Lemma ins_spec kv l : StronglySorted pair_lt l →
  StronglySorted pair_lt (ins kv l) ∧ ins kv l ≡ₚ kv :: filter (λ x, x.1 ≠ kv.1) l.
Proof.
  induction 1 as [|x l Hs IH Hx]; [split; [by repeat constructor|done]|].
  destruct IH as [IHs IHp]. cbn [ins].
  assert (∀ z, pair_lt z x → Forall (pair_lt z) l) as Hall.
  { intros z Hz. eapply Forall_impl; [exact Hx|]. intros y. by apply pair_lt_trans. }
  assert (∀ z, Forall (pair_lt z) l → filter (λ y, y.1 ≠ z.1) l = l) as Hid.
  { intros z Hz. apply filter_all. eapply Forall_impl; [exact Hz|]. intros y Hy E.
    unfold pair_lt, key_lt in Hy. rewrite E, ltb_irrefl in Hy. done. }
  destruct (String.ltb kv.1 x.1) eqn:E1; [|destruct (String.ltb x.1 kv.1) eqn:E2].
  - split; [repeat constructor; [done|done|done|by apply Hall]|].
    rewrite filter_cons_True, Hid; [done|by apply Hall|].
    intros E. rewrite E, ltb_irrefl in E1. done.
  - split.
    + constructor; [done|]. rewrite IHp. constructor; [done|]. by apply Forall_filter_mono.
    + rewrite filter_cons_True, IHp; [constructor|]. intros E. rewrite E, ltb_irrefl in E2. done.
  - pose proof (ltb_trichotomy _ _ E1 E2) as E.
    assert (∀ y, pair_lt x y → pair_lt kv y) as Hxy by (intros y; unfold pair_lt; by rewrite E).
    split; [constructor; [done|by eapply Forall_impl]|]. rewrite filter_cons_False by (by intros []).
    rewrite (Hid kv) by (by eapply Forall_impl). done.
Qed.

Lemma norm_sorted l : StronglySorted pair_lt (norm l) ∧ Forall accepted (norm l).
Proof.
  unfold norm. induction l as [|x l [IHs IHa]]; [by split; constructor|].
  rewrite filter_cons. destruct (decide (accepted x)); [|done]. cbn [foldr].
  destruct (ins_spec x _ IHs) as [Hs Hp]. split; [done|]. rewrite Hp. constructor; [done|]. by apply Forall_filter_mono.
Qed.

Lemma norm_fix l : StronglySorted pair_lt l → Forall accepted l → norm l = l.
Proof.
  intros Hs Ha. unfold norm. rewrite filter_all by done. clear Ha.
  induction Hs as [|x l Hs IH Hx]; [done|]. cbn [foldr]. rewrite IH.
  destruct l as [|y l]; [done|]. cbn [ins]. apply Forall_cons in Hx as [Hxy _].
  unfold pair_lt, key_lt in Hxy. by rewrite Hxy.
Qed.

Lemma sorted_NoDup l : StronglySorted pair_lt l → NoDup l.*1.
Proof.
  induction 1 as [|x l Hs IH Hx]; [constructor|]. cbn. constructor; [|done].
  intros (y & E & Hy)%list_elem_of_fmap. rewrite Forall_forall in Hx. specialize (Hx y Hy).
  unfold pair_lt, key_lt in Hx. rewrite <- E, ltb_irrefl in Hx. done.
Qed.

Definition lookup_pair (k : string) (l : list (string * string)) : option string :=
  snd <$> head (filter (λ kv, kv.1 = k) l).

#[local] Instance pairs : Bolt (list (string * string)) := {|
  b_empty := [];
  b_entries := norm;
  b_Get k l := lookup_pair k (norm l);
  b_Put k v l := if bolt_accepts k v then Ok ((k, v) :: l) else Err "key or value";
  b_Delete k l := filter (λ kv, kv.1 ≠ k) (norm l);
  b_First l := head (norm l);
  b_Seek c l := head (seek c (norm l));
  b_Next c l := head (filter (λ kv, String.ltb c kv.1 = true) (norm l));
  b_NextDeleted c l := head (filter (λ kv, String.ltb c kv.1 = true) (norm l));
  b_LeafInuse l := sum_with pair_bytes (norm l)
|}.

Lemma NoDup_fst_inj (l : list (string * string)) k v v' : NoDup l.*1 → (k, v) ∈ l → (k, v') ∈ l → v = v'.
Proof.
  intros Hnd [i Hi]%list_elem_of_lookup [j Hj]%list_elem_of_lookup.
  assert (i = j) as <-; [|congruence].
  eapply (NoDup_lookup l.*1); [done|..]; rewrite list_lookup_fmap; [by rewrite Hi|by rewrite Hj].
Qed.

Lemma lookup_pair_spec k l v : NoDup l.*1 → lookup_pair k l = Some v ↔ (k, v) ∈ l.
Proof.
  intros Hnd. unfold lookup_pair. split.
  - destruct (filter (λ kv, kv.1 = k) l) as [|[k' v'] r] eqn:E; [done|]. intros [= <-].
    assert ((k', v') ∈ filter (λ kv, kv.1 = k) l) as [<- Hin]%list_elem_of_filter by (rewrite E; left). done.
  - intros Hin. destruct (filter (λ kv, kv.1 = k) l) as [|[k' v'] r] eqn:E.
    + assert ((k, v) ∈ filter (λ kv, kv.1 = k) l) as Hx by (by apply list_elem_of_filter).
      rewrite E in Hx. by apply not_elem_of_nil in Hx.
    + assert ((k', v') ∈ filter (λ kv, kv.1 = k) l) as [Ek Hin']%list_elem_of_filter by (rewrite E; left).
      cbn in Ek. subst k'. cbn. f_equal. by eapply NoDup_fst_inj.
Qed.

Lemma head_elem {A} (l : list A) x : head l = Some x → x ∈ l.
Proof. destruct l; [done|]. intros [= ->]. by left. Qed.

#[local] Instance pairs_laws : BoltLaws (list (string * string)).
Proof.
  constructor; cbn.
  - done.
  - intros b. apply sorted_NoDup, norm_sorted.
  - intros k b v. apply lookup_pair_spec, sorted_NoDup, norm_sorted.
  - intros k v b Hacc. rewrite Hacc. eexists. split; [done|]. unfold norm at 1.
    rewrite filter_cons_True by done. cbn [foldr]. apply (ins_spec (k, v)), norm_sorted.
  - intros k v b ->. by eexists.
  - intros k b. destruct (norm_sorted b) as [Hs Ha].
    apply norm_fix; [by apply sorted_filter|by apply Forall_filter_mono].
  - intros b kv. apply head_elem.
  - intros c b kv Hs%head_elem. revert Hs. induction (norm b) as [|x l IH]; [done|]. cbn [seek].
    destruct (String.ltb x.1 c); [|done]. intros Hkv. right. by apply IH.
  - intros c b kv Hs%head_elem. by apply list_elem_of_filter in Hs as [_ Hs].
  - intros c b kv Hs%head_elem. by apply list_elem_of_filter in Hs as [_ Hs].
  - done.
Qed.

(** Gzip without compression. *)
#[local] Instance stored_blocks : Gzip := {|
  gz_compress d := Ok d;
  gz_decompress d := Ok d;
  gz_header d := if (8 <=? String.length d)%nat then Some (Utf8.prefix 8 d) else None
|}.

#[local] Instance stored_blocks_laws : GzipLaws.
Proof.
  constructor; [by intros d c [= <-]|]. intros d c [= <-] Hl. unfold gz_header, stored_blocks.
  by rewrite (proj2 (Nat.leb_le _ _) Hl).
Qed.

#[local] Notation bucket := (list (string * string)).
#[local] Notation disk := (DiskCache (B := bucket)).

Definition fresh (maxb : Z) : disk := NewDiskCache true 100 0 maxb.

(** One write buffered, nothing stored. *)
Definition one : disk := bufferWrite 5 "k" "old" 100 (fresh 0).
Definition entry_old : diskEntry := mkEntry "old" 105.
Definition entry_new : diskEntry := mkEntry "new" 107.

(** Two flushes in flight may commit in the other order, and the older value of
    a key then replaces the newer one on disk for the rest of its lifetime. *)
Theorem older_flush_can_win :
  ∃ s : conf, reachable true 100 0 0 s ∧ inflight s = [] ∧
    log s = [("k", entry_new); ("k", entry_old)] ∧
    fst (GetWithTTL 10 "k" (cache s)) = Some ("old", 95).
Proof.
  eexists. split_and!.
  - unfold reachable.
    eapply rtc_l; [apply (step_set 5 "k" "old" 100); cbn; lia|].
    eapply rtc_l; [apply (step_take [("k", entry_old)]); vm_compute; reflexivity|].
    eapply rtc_l; [apply (step_set 7 "k" "new" 100); cbn; lia|].
    eapply rtc_l; [apply (step_take [("k", entry_new)]); vm_compute; reflexivity|].
    eapply rtc_l; [apply (step_commit 0 8 1); [reflexivity|lia]|].
    eapply rtc_l; [apply (step_commit 0 9 1); [reflexivity|lia]|].
    apply rtc_refl.
  - vm_compute. reflexivity.
  - vm_compute. reflexivity.
  - vm_compute. reflexivity.
Qed.

Lemma one_wf : wf one.
Proof.
  split.
  - intros k raw Hg. vm_compute in Hg. done.
  - intros k e He. unfold one in He. cbn in He. apply lookup_insert_Some in He as [[_ <-]|[_ He]].
    + apply wrap64_range.
    + by apply lookup_empty_Some in He.
Qed.

Lemma flush_transparent_witness :
  fst (GetWithTTL 9 "k" (Flush 8 1 [("k", entry_old)] one)) = Some ("old", 96).
Proof.
  transitivity (fst (GetWithTTL 9 "k" one)); [|vm_compute; reflexivity].
  refine (flush_transparent 8 1 [("k", entry_old)] one 9 "k" one_wf _ _ _ _);
    [vm_compute; discriminate|vm_compute; reflexivity| |lia].
  constructor; [|constructor]. exists (PutUint64 105 +:+ "old"). split; vm_compute; reflexivity.
Defined.

Lemma disk_hit_was_written_witness :
  ∃ e, ("k", e) ∈ [("k", entry_old)] ∧ "old" = Value e ∧ 95 = time_sub (ExpiresAt e) 10 ∧
    (false = false → 10 < ExpiresAt e).
Proof.
  refine (disk_hit_was_written true 100 0 0 (mkConf one [] [("k", entry_old)]) 10 "k" false
    (writeBuf one) "old" 95 _ (reflexivity _) _); [|vm_compute; reflexivity].
  eapply rtc_l; [apply (step_set 5 "k" "old" 100); cbn; lia|]. apply rtc_refl.
Defined.

(** A cap of 40 bytes and a pair of 12. *)
Definition capped : conf :=
  mkConf (commit 6 1 [("k", entry_old)] (takeBuffer (bufferWrite 5 "k" "old" 100 (fresh 40)))) []
    [("k", entry_old)].

Lemma disk_within_cap_witness : value_bytes (db (cache capped)) ≤ 40.
Proof.
  refine (disk_within_cap true 100 0 40 capped _ _); [|lia].
  eapply rtc_l; [apply (step_set 5 "k" "old" 100); cbn; lia|].
  eapply rtc_l; [apply (step_take [("k", entry_old)]); vm_compute; reflexivity|].
  eapply rtc_l; [apply (step_commit 0 6 1); [reflexivity|lia]|]. apply rtc_refl.
Defined.

Lemma rejected_key_loses_batch_witness :
  writeBuf (Flush 6 1 [("a", entry_old); ("", entry_new)] (fresh 0)) = ∅ ∧
  db (Flush 6 1 [("a", entry_old); ("", entry_new)] (fresh 0)) = [].
Proof.
  refine (rejected_key_loses_batch 6 1 [("a", entry_old); ("", entry_new)] (fresh 0) "" entry_new
    (PutUint64 107 +:+ "new") _ _ _ _);
    [cbn; lia|right; left|vm_compute; reflexivity|vm_compute; reflexivity].
Defined.

End DiskDemo.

_ _ _ _

EXERCISE OBJECTIVE
Where a line of the records has the string "writeBuf", copy that line.

TASK SOLUTION
    (writeBuf one) "old" 95 _ (reflexivity _) _); [|vm_compute; reflexivity].
  writeBuf (Flush 6 1 [("a", entry_old); ("", entry_new)] (fresh 0)) = ∅ ∧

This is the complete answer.